Maybe this can add to a momentum to create a bipartisan commission to finally resolve this, and to give everyone a commission that…avoids the wide pendulum swings that have been happening. This requires a legislative fix, which is challenging of course.”

Kaplan-Lawrence
Lawrence Kaplan, Of Counsel, Paul Hastings

Lawrence Kaplan, Of Counsel, Paul Hastings

“Typically, in a case like this, you would have a circuit split, where now you have one circuit saying yes and one circuit saying no. And ultimately that would go up to the supreme court. But you could have the administration saying ‘We’re not going to defend this.’ [Given the administration’s unfavorable attitude toward the CFPB], it’s likely that you’re not going to see anyone vigorously defend the agency.
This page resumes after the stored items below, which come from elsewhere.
(** The empty lines at the start are counted up to the first line that
    is not empty. *)
Lemma leading_empty_app (a b : list string) :
  forallb Text.isEmpty a = false ->
  ChangelogSpec.leading_empty (a ++ b) = ChangelogSpec.leading_empty a.
Proof.
  induction a as [|x a IH]; [discriminate|]. simpl. unfold Text.isEmpty at 1.
  destruct (String.eqb x EmptyString); simpl; [|reflexivity].
  intros H. rewrite IH by exact H. reflexivity.
Qed.

Lemma forallb_rev_list {A : Type} (p : A -> bool) (l : list A) :
  forallb p (rev l) = forallb p l.
Proof.
  induction l as [|x l IH]; [reflexivity|]. simpl.
  rewrite forallb_app, IH. simpl. rewrite andb_true_r. apply andb_comm.
Qed.

(** A sequence that ends with a block holding a line that is not empty
    ends with as many empty lines as the block. *)
Lemma trailing_empty_app (a b : list string) :
  forallb Text.isEmpty b = false ->
  ChangelogSpec.trailing_empty (a ++ b) = ChangelogSpec.trailing_empty b.
Proof.
  intros Hb. unfold ChangelogSpec.trailing_empty. rewrite rev_app_distr.
  apply leading_empty_app. rewrite forallb_rev_list. exact Hb.
Qed.

End MergeShape.

(** C4, the edge the merge does not clean: an existing document that ends
    with blank lines keeps them; inserting at the top of a document that
    ends with two blank lines gives a document that ends with two blank
    lines. *)
Lemma mergeEntry_keeps_trailing_blank_lines :
  Changelog.mergeEntry Demo.changelog_padded "b" 0
  = Demo.line "b" +:+ Demo.line EmptyString +:+ Demo.line "a"
    +:+ Demo.line EmptyString +:+ Demo.line EmptyString
  /\ ChangelogSpec.trailing_blank
       (Text.split_lines (Changelog.mergeEntry Demo.changelog_padded "b" 0)) = true
  /\ ~ (forall contents entry fromLine,
          let out := Text.split_lines (Changelog.mergeEntry contents entry fromLine) in
          ChangelogSpec.leading_blank out = false
          /\ ChangelogSpec.trailing_blank out = false).
Proof.
  split; [vm_compute; reflexivity|]. split; [vm_compute; reflexivity|].
  intros H. specialize (H Demo.changelog_padded "b" 0). destruct H as [_ H].
  vm_compute in H. discriminate.
Qed.
(** A value React accepts as a child, as in [{altText}]: strings and numbers
    are text, booleans, null and undefined are nothing, an array is its
    elements in turn; an object is refused with an error. *)
Fixpoint valid_child (v : jsval) : bool :=
  match v with
  | JObj _ => false
  | JArr elems => forallb valid_child elems
  | _ => true
  end.

(** [image] as a condition: neither null nor the empty string. *)
Definition image_shown (i : option string) : bool :=
  match i with
  | Some url => negb (String.eqb url EmptyString)
  | None => false
  end.

(** The tree of lines 185-275 for a page, or nothing when building it
    throws: the alt-text panel is built when [altText && !isLoading], and
    an alt text that is not a valid child then throws, which, with no error
    boundary around [App], takes the whole tree down. *)
Definition render (p : Page) : option View :=
  let s := store p in
  if truthy (altText s) && negb (isLoading s) && negb (valid_child (altText s))
  then None
  else
    Some
      (mkView
         (if image_shown (image p) then image p else None)
         (isLoading s)
         (if negb (String.eqb (message s) EmptyString) && negb (isLoading s)
          then Some (message s) else None)
         (if truthy (altText s) && negb (isLoading s) then Some (altText s) else None)
         (image_shown (image p) || truthy (altText s))).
As for alternative lenders, [these] are state issues. And as a result, [lenders] are not off the hook…At the end of the day, everyone will still have to comply with a patchwork of state laws. You’re really taking away the federal hammer. So, [certain cases] may no longer be a federal case. Now, in some ways, be careful what you wish for, because now you have to face 50 executioners [because] a lot of the states would defer to and join with the feds.”